### TASK
In the listing below, the answer starts at the line that has "the bytes of" and stops after the line that has "map fst (decode_from 0 s)."; please repeat that part exactly and nothing more.
#####
(** [s.rstrip(...)]: drop the longest suffix made of characters in [p]. *)
Fixpoint rstrip_by (p : ascii -> bool) (s : string) : string :=
  match s with
  | EmptyString => EmptyString
  | String c s' =>
      match rstrip_by p s' with
      | EmptyString => if p c then EmptyString else String c EmptyString
      | r => String c r
      end
  end.

Definition strip_by (p : ascii -> bool) (s : string) : string :=
  rstrip_by p (lstrip_by p s).

(** [s.strip()] *)
Definition strip (s : string) : string := strip_by isspace s.

(** [s.strip(chars)] *)
Definition strip_chars (chars s : string) : string :=
  strip_by (fun c => mem c chars) s.

(** [s.startswith(p)] *)
Definition startswith (s p : string) : bool := prefix p s.

(** [sub in s] *)
Fixpoint contains (sub s : string) : bool :=
  prefix sub s ||
  match s with
  | EmptyString => false
  | String _ s' => contains sub s'
  end.

(** [s.split(sep)] for a non-empty [sep]: leftmost, non-overlapping
    occurrences of [sep] cut [s] into fields.  [split_from sep skip s]
    returns the field being read and the fields after it; [skip] counts the
    characters of a separator occurrence that are still to be passed over. *)
Fixpoint split_from (sep : string) (skip : nat) (s : string)
  : string * list string :=
  match s with
  | EmptyString => (EmptyString, [])
  | String c s' =>
      match skip with
      | S k => split_from sep k s'
      | O =>
          if prefix sep s
          then let (f, fs) := split_from sep (pred (String.length sep)) s' in
               (EmptyString, f :: fs)
          else let (f, fs) := split_from sep 0 s' in
               (String c f, fs)
      end
  end.

Definition split (s sep : string) : list string :=
  let (f, fs) := split_from sep 0 s in f :: fs.

(** [s[k:]] *)
Fixpoint drop (k : nat) (s : string) : string :=
  match k, s with
  | O, _ => s
  | S _, EmptyString => EmptyString
  | S k', String _ s' => drop k' s'
  end.

(** [sep.join(xs)] *)
Fixpoint join (sep : string) (xs : list string) : string :=
  match xs with
  | [] => EmptyString
  | [x] => x
  | x :: xs' => (x ++ sep ++ join sep xs')%string
  end.

(** [c.upper()] for one character.  The lower-case letters of Latin-1 are
    a-z and the accented range 224-254 without the division sign 247.  The
    three remaining cased characters (181, 223, 255) have upper-case forms
    outside the 8-bit range; they are left as they are, which changes no
    comparison with an ASCII word. *)
Definition upper_char (c : ascii) : ascii :=
  let n := nat_of_ascii c in
  if (((97 <=? n) && (n <=? 122))
      || ((224 <=? n) && (n <=? 254) && negb (n =? 247)))%nat
  then ascii_of_nat (n - 32)
  else c.

(** [s.upper()] *)
Fixpoint upper (s : string) : string :=
  match s with
  | EmptyString => EmptyString
  | String c s' => String (upper_char c) (upper s')
  end.

End PyStr.

Import PyStr.

(** ** Exceptions

    The two exceptions the parser's operations can raise: a list index out
    of range and a missing dict key. *)

Inductive exn : Set := IndexError | KeyError.

Inductive Exc (A : Type) : Type :=
| Ok (a : A)
| Raise (e : exn).

Arguments Ok {A} a.
Arguments Raise {A} e.

Definition bind {A B : Type} (m : Exc A) (k : A -> Exc B) : Exc B :=
  match m with
  | Ok a => k a
  | Raise e => Raise e
  end.

Notation "x <- m ;; k" := (bind m (fun x => k))
  (at level 61, m at next level, right associativity).

(** [xs[i]] for [i >= 0] *)
Definition getitem {A : Type} (xs : list A) (i : nat) : Exc A :=
  match nth_error xs i with
  | Some a => Ok a
  | None => Raise IndexError
  end.

(** [bool(xs)] for a list: non-empty. *)
Definition nonempty {A : Type} (xs : list A) : bool :=
  match xs with
  | [] => false
  | _ :: _ => true
  end.

(** ** The data model *)

(** The inner dict of one pillar; its four keys are fixed. *)
Record PillarData : Set := mkPillarData {
  strengths : list string;
  risks : list string;
  risk_level : string;
  recommendations : list string
}.

(** The [results] dict: pillar name to pillar data, in insertion order. *)
Definition Results : Set := list (string * PillarData).

Definition keys (results : Results) : list string := map fst results.
Definition values (results : Results) : list PillarData := map snd results.

Definition empty_pillar : PillarData := mkPillarData [] [] "" [].

Definition PILLARS : list string :=
  [ "Operational Excellence"; "Security"; "Reliability";
    "Performance Efficiency"; "Cost Optimization"; "Sustainability" ].

(** The dict literal of [parse_analysis_results]. *)
Definition initial_results : Results :=
  [ ("Operational Excellence", empty_pillar);
    ("Security", empty_pillar);
    ("Reliability", empty_pillar);
    ("Performance Efficiency", empty_pillar);
    ("Cost Optimization", empty_pillar);
    ("Sustainability", empty_pillar) ].

(** [results[k]] *)
Fixpoint lookup (results : Results) (k : string) : Exc PillarData :=
  match results with
  | [] => Raise KeyError
  | (k', d) :: rest => if String.eqb k' k then Ok d else lookup rest k
  end.

(** [results[k][field] = v]: the inner dict stored under [k] is fetched
    and one of its entries is replaced; [f] is that replacement. *)
Fixpoint update (results : Results) (k : string)
    (f : PillarData -> PillarData) : Exc Results :=
  match results with
  | [] => Raise KeyError
  | (k', d) :: rest =>
      if String.eqb k' k then Ok ((k', f d) :: rest)
      else rest' <- update rest k f ;; Ok ((k', d) :: rest')
  end.

Definition set_strengths (v : list string) (d : PillarData) : PillarData :=
  mkPillarData v (risks d) (risk_level d) (recommendations d).
Definition set_risks (v : list string) (d : PillarData) : PillarData :=
  mkPillarData (strengths d) v (risk_level d) (recommendations d).
Definition set_risk_level (v : string) (d : PillarData) : PillarData :=
  mkPillarData (strengths d) (risks d) v (recommendations d).
Definition set_recommendations (v : list string) (d : PillarData)
  : PillarData :=
  mkPillarData (strengths d) (risks d) (risk_level d) v.

(** ** [parse_analysis_results] *)

Definition NL : string := String "010"%char EmptyString.

(** [[s.strip('- ') for s in cell.split('<br>')]] *)
Definition bullets (cell : string) : list string :=
  map (strip_chars "- ") (split cell "<br>").
(** * roc-go-lab: a one-shot RPC client and server over TCP

    A shallow embedding of [src/server.go] and [src/client.go] and the
    properties of the request/response protocol they implement.

    Conventions of the embedding.
    - A Go [string] is a sequence of bytes: Rocq's [string] (a list of 8-bit
      [ascii]).  Text is UTF-8; conversions [[]rune(s)] and [string(r)] are
      the language's UTF-8 decoder and encoder, written out below.
    - Go's [int] and [time.Duration] are 64-bit two's complement integers
      (the programs are built for 64-bit hosts): a [Z] with the wrap-around
      [wrap64] applied after every arithmetic operation.
    - A [float64] is a [spec_float] of the Standard Library.
    - [interface{}] is the tagged union [any]; [map[string]interface{}] is
      an optional [gmap] ([None] is the nil map).
    - The network, the clock and the random source are inputs of the
      functions that use them; what a function does to the outside world
      (writes, sleeps, process exit) is returned as a list of events. *)

Set Warnings "-register-all".
From Stdlib Require Import ZArith Lia List Ascii String SpecFloat QArith.
From Stdlib Require Import DecimalString.
From Stdlib Require DecimalPos.
From stdpp Require Import base gmap strings.
Import ListNotations.

Open Scope string_scope.
Open Scope Z_scope.
Open Scope list_scope.

(* ===================================================================== *)
(** ** Machine integers and bytes *)

Definition min_int64 : Z := - 2 ^ 63.
Definition max_int64 : Z := 2 ^ 63 - 1.

(** Two's complement wrap-around of a 64-bit signed operation. *)
Definition wrap64 (z : Z) : Z := (z + 2 ^ 63) mod 2 ^ 64 - 2 ^ 63.

Definition in_int64 (z : Z) : Prop := min_int64 <= z <= max_int64.

Definition in_int64b (z : Z) : bool := (min_int64 <=? z) && (z <=? max_int64).

Definition byte_val (c : ascii) : Z := Z.of_N (N_of_ascii c).

Definition byte_of (z : Z) : ascii := ascii_of_N (Z.to_N z).

(** A string from the numeric values of its bytes. *)
Definition bytes (l : list Z) : string :=
  string_of_list_ascii (map byte_of l).

(* ===================================================================== *)
(** ** UTF-8: the conversions between [string] and [[]rune]

    These are Go's [utf8.DecodeRuneInString] and [utf8.EncodeRune]; the bit
    masks and shifts of the library are written as the equivalent divisions
    by powers of 64. *)

Definition rune := Z.

Definition RuneError : rune := 0xFFFD.

Definition is_cont (b : Z) : bool := (0x80 <=? b) && (b <=? 0xBF).

(** The first rune of [s] and the number of bytes it occupies.  A byte that
    does not start a well-formed sequence decodes as [(RuneError, 1)]. *)
Definition DecodeRuneInString (s : string) : rune * nat :=
  match s with
  | EmptyString => (RuneError, 0%nat)
  | String c0 s1 =>
    let b0 := byte_val c0 in
    if b0 <? 0x80 then (b0, 1%nat)
    else if (0xC2 <=? b0) && (b0 <=? 0xDF) then
      match s1 with
      | String c1 _ =>
        let b1 := byte_val c1 in
        if is_cont b1
        then ((b0 - 0xC0) * 64 + (b1 - 0x80), 2%nat)
        else (RuneError, 1%nat)
      | _ => (RuneError, 1%nat)
      end
    else if (0xE0 <=? b0) && (b0 <=? 0xEF) then
      match s1 with
      | String c1 (String c2 _) =>
        let b1 := byte_val c1 in
        let b2 := byte_val c2 in
        let lo := if b0 =? 0xE0 then 0xA0 else 0x80 in
        let hi := if b0 =? 0xED then 0x9F else 0xBF in
        if (lo <=? b1) && (b1 <=? hi) && is_cont b2
        then (((b0 - 0xE0) * 64 + (b1 - 0x80)) * 64 + (b2 - 0x80), 3%nat)
        else (RuneError, 1%nat)
      | _ => (RuneError, 1%nat)
      end
    else if (0xF0 <=? b0) && (b0 <=? 0xF4) then
      match s1 with
      | String c1 (String c2 (String c3 _)) =>
        let b1 := byte_val c1 in
        let b2 := byte_val c2 in
        let b3 := byte_val c3 in
        let lo := if b0 =? 0xF0 then 0x90 else 0x80 in
        let hi := if b0 =? 0xF4 then 0x8F else 0xBF in
        if (lo <=? b1) && (b1 <=? hi) && is_cont b2 && is_cont b3
        then ((((b0 - 0xF0) * 64 + (b1 - 0x80)) * 64 + (b2 - 0x80)) * 64
              + (b3 - 0x80), 4%nat)
        else (RuneError, 1%nat)
      | _ => (RuneError, 1%nat)
      end
    else (RuneError, 1%nat)
  end.

(** [for _, r := range s]: the runes of [s] with their widths.  [skip] counts
    the bytes of the current rune still to be passed over. *)
Fixpoint decode_from (skip : nat) (s : string) : list (rune * nat) :=
  match s with
  | EmptyString => []
  | String _ s' =>
    match skip with
    | S k => decode_from k s'
    | O => let '(r, n) := DecodeRuneInString s in
           (r, n) :: decode_from (n - 1) s'
    end
  end.

(** [[]rune(s)] *)
Definition runes_of_string (s : string) : list rune :=
  map fst (decode_from 0 s).

(** [utf8.ValidString]: no byte decodes as an encoding error. *)
Definition ValidString (s : string) : bool :=
  forallb (fun p : rune * nat =>
             negb ((fst p =? RuneError) && Nat.eqb (snd p) 1))
          (decode_from 0 s).

(** [utf8.EncodeRune]: out-of-range runes and surrogates encode as
    [RuneError]. *)
Definition encode_rune (r : rune) : string :=
  if (0 <=? r) && (r <=? 0x7F) then bytes [r]
  else if (0 <=? r) && (r <=? 0x7FF) then
    bytes [0xC0 + r / 64; 0x80 + r mod 64]
  else if (r <? 0) || (0x10FFFF <? r) || ((0xD800 <=? r) && (r <=? 0xDFFF))
  then bytes [0xEF; 0xBF; 0xBD]
  else if r <=? 0xFFFF then
    bytes [0xE0 + r / 4096; 0x80 + (r / 64) mod 64; 0x80 + r mod 64]
  else
    bytes [0xF0 + r / 262144; 0x80 + (r / 4096) mod 64;
           0x80 + (r / 64) mod 64; 0x80 + r mod 64].

(** [string(r)] for [r : []rune] *)
Fixpoint string_of_runes (rs : list rune) : string :=
  match rs with
  | [] => ""
  | r :: rs' => encode_rune r +:+ string_of_runes rs'
  end.

(** A Unicode scalar value. *)
Definition scalar (r : rune) : Prop :=
  0 <= r <= 0x10FFFF /\ ~ (0xD800 <= r <= 0xDFFF).

(* ===================================================================== *)
(** ** Library functions the programs call *)

(** [unicode.IsSpace]: the code points with the White_Space property. *)
Definition IsSpace (r : rune) : bool :=
  existsb (Z.eqb r)
    [0x09; 0x0A; 0x0B; 0x0C; 0x0D; 0x20; 0x85; 0xA0;
     0x1680; 0x2028; 0x2029; 0x202F; 0x205F; 0x3000]
  || ((0x2000 <=? r) && (r <=? 0x200A)).

(** Total width of the white space runes at the front of a decoded string. *)
Fixpoint leading_space (l : list (rune * nat)) : nat :=
  match l with
  | (r, n) :: l' => if IsSpace r then (n + leading_space l')%nat else 0%nat
  | [] => 0%nat
  end.

Fixpoint drop_space (l : list (rune * nat)) : list (rune * nat) :=
  match l with
  | (r, n) :: l' => if IsSpace r then drop_space l' else l
  | [] => []
  end.

(** [strings.TrimSpace]: the slice [s[start:stop]] left after removing all
    leading and trailing white space runes. *)
Definition TrimSpace (s : string) : string :=
  let segs := decode_from 0 s in
  let start := leading_space segs in
  let trail := leading_space (rev (drop_space segs)) in
  substring start (String.length s - start - trail) s.

(** [strings.Map]: the runes of [s] mapped and encoded again, a negative
    result dropping the rune; an ill-formed byte counts as [RuneError]. *)
Definition Map (mapping : rune -> rune) (s : string) : string :=
  string_of_runes
    (List.filter (fun r => 0 <=? r) (map mapping (runes_of_string s))).

Section CaseTable.

(** [unicode.ToLower] on code points above U+007F is a table of the Unicode
    character database, which is not part of the repository: it is taken as
    a parameter. *)
Variable unicode_lower : rune -> rune.

Definition lower_rune (r : rune) : rune :=
  if r <=? 0x7F then
    (if (0x41 <=? r) && (r <=? 0x5A) then r + 0x20 else r)
  else unicode_lower r.

(** [strings.ToLower] is [strings.Map(unicode.ToLower, s)] (for a string
    of ASCII bytes, its byte loop does the same). *)
Definition ToLower (s : string) : string := Map lower_rune s.

End CaseTable.

Definition is_digit (b : Z) : bool := (0x30 <=? b) && (b <=? 0x39).

Fixpoint parse_digits (s : string) (acc : Z) : option Z :=
  match s with
  | EmptyString => Some acc
  | String c s' =>
    let b := byte_val c in
    if is_digit b then parse_digits s' (acc * 10 + (b - 0x30)) else None
  end.

(** [strconv.Atoi]: an optional sign and one or more decimal digits, the
    value within the range of [int]; [None] stands for a non-nil error. *)
Definition Atoi (s : string) : option Z :=
  match s with
  | EmptyString => None
  | String c s' =>
    let neg := Ascii.eqb c "-" in
    let digits := if neg || Ascii.eqb c "+" then s' else s in
    match digits with
    | EmptyString => None
    | _ =>
      match parse_digits digits 0 with
      | Some n => let v := if neg then - n else n in
                  if in_int64b v then Some v else None
      | None => None
      end
    end
  end.

(** [%d] of [fmt.Sprintf]. *)
Definition format_int (z : Z) : string :=
  NilZero.string_of_int (Z.to_int z).

(** The exact value of a finite [float64] with its fraction discarded. *)
Definition float64_trunc (f : spec_float) : option Z :=
  match f with
  | S754_zero _ => Some 0
  | S754_finite sign m e =>
    let mag := if 0 <=? e then Z.pos m * 2 ^ e
               else Z.pos m / 2 ^ (- e) in
    Some (if sign then - mag else mag)
  | S754_infinity _ | S754_nan => None
  end.

(** The exact value of a finite [float64]. *)
Definition float64_value (f : spec_float) : option Q :=
  match f with
  | S754_zero _ => Some 0%Q
  | S754_finite sign m e =>
    let mag := if 0 <=? e then inject_Z (Z.pos m * 2 ^ e)
               else Qmake (Z.pos m) (Z.to_pos (2 ^ (- e))) in
    Some (if sign then Qopp mag else mag)
  | S754_infinity _ | S754_nan => None
  end.
(** [log_transacao] adds one line when the function returns and none
    when it raises. *)
Lemma log_transacao_eq (funcao : string) (args : Mundo V -> list Argumento)
    (func : Sessao.Prog unit) (w : Mundo V) :
  Sessao.log_transacao funcao args func w =
    match func w with
    | (Retornou r, w1) =>
        (Retornou r,
         com_log_txt
           (log_txt w1 ++
              [mkRegistroLog (leitura_utc (relogio w1 (voltas w1))) funcao
                 (args w1) r])
           w1)
    | (Levantou e, w1) => (Levantou e, w1)
    | (Fora f, w1) => (Fora f, w1)
    end.
Proof.
  unfold Sessao.log_transacao, Sessao.bind, Sessao.mundo, Sessao.ret.
  destruct (func w) as [[r|e|f] w1]; reflexivity.
Qed.

Lemma depositar__mudanca (float_ : string -> option V) (w : Mundo V) :
  Mudanca w (snd (Sessao.depositar_ float_ w)).
Proof.
  destruct w as [cs ks inp out lg clk n]. prog_exec; achado;
    try (apply MudancaNenhuma; reflexivity).
  eapply MudancaTransacao; prog_simp; try eassumption; try reflexivity.
  match goal with H : contas_do_cliente _ = _ |- _ => rewrite H end. reflexivity.
Qed.

(** *** Replacing one element of a list *)

Lemma length_substituir {A : Type} (k : nat) (x : A) (l : list A) :
  List.length (substituir k x l) = List.length l.
Proof.
  revert k. induction l as [|y l IH]; intros [|k]; cbn; auto.
Qed.

Lemma nth_error_substituir_mesmo {A : Type} (k : nat) (x y : A) (l : list A) :
  nth_error l k = Some y -> nth_error (substituir k x l) k = Some x.
Proof.
  revert k. induction l as [|z l IH]; intros [|k] H; try discriminate H;
    cbn in *; auto.
Qed.

Lemma nth_error_substituir_outro {A : Type} (k j : nat) (x : A) (l : list A) :
  j <> k -> nth_error (substituir k x l) j = nth_error l j.
Proof.
  revert k j. induction l as [|z l IH]; intros [|k] [|j] H; cbn; auto;
    congruence.
Qed.

Lemma map_substituir {A B : Type} (f : A -> B) (k : nat) (x y : A) (l : list A) :
  nth_error l k = Some y -> f x = f y ->
  map f (substituir k x l) = map f l.
Proof.
  revert k. induction l as [|z l IH]; intros [|k] H E; try discriminate H;
    cbn in *.
  - injection H as ->. now rewrite E.
  - now rewrite (IH k H E).
Qed.
(** * walterfetch middleware: rate limiting, retry, circuit breaker,
      LRU cache, proxy pool and header generation

    A shallow embedding of [src/middleware/rate_limiter.py],
    [src/middleware/cache.py] and [src/middleware/proxy_manager.py].

    Conventions of the embedding:
    - Python [float] values (token counts, timestamps, delays, scores) are
      exact rationals [Q]; the rounding of IEEE doubles is not modelled.
      The one operation of the code that raises on a result out of the
      range of a double, the power [**] of the retry delay, raises in the
      model too.
    - Python [int] values are [Z].
    - [time.time()] and [random] are inputs: every function that reads the
      clock or draws a random number takes the reading as an argument.
    - Every method that mutates [self] returns the new object.
    - [async with self._lock] sections run to completion one after the
      other, so a sequence of calls is a list of events. *)

From Stdlib Require Import ZArith QArith Qminmax Qpower Qabs Lqa Lia List String.
From stdpp Require Import base gmap strings list sorting.

Local Open Scope Z_scope.

(** Strict comparison on rationals, as a boolean ([a < b]). *)
Definition Qlt_bool (a b : Q) : bool := negb (Qle_bool b a).

(** ** rate_limiter.py : class RateLimiter *)
Module RateLimiter.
#####
### YOUR RESPONSE
    the bytes of the current rune still to be passed over. *)
Fixpoint decode_from (skip : nat) (s : string) : list (rune * nat) :=
  match s with
  | EmptyString => []
  | String _ s' =>
    match skip with
    | S k => decode_from k s'
    | O => let '(r, n) := DecodeRuneInString s in
           (r, n) :: decode_from (n - 1) s'
    end
  end.

(** [[]rune(s)] *)
Definition runes_of_string (s : string) : list rune :=
  map fst (decode_from 0 s).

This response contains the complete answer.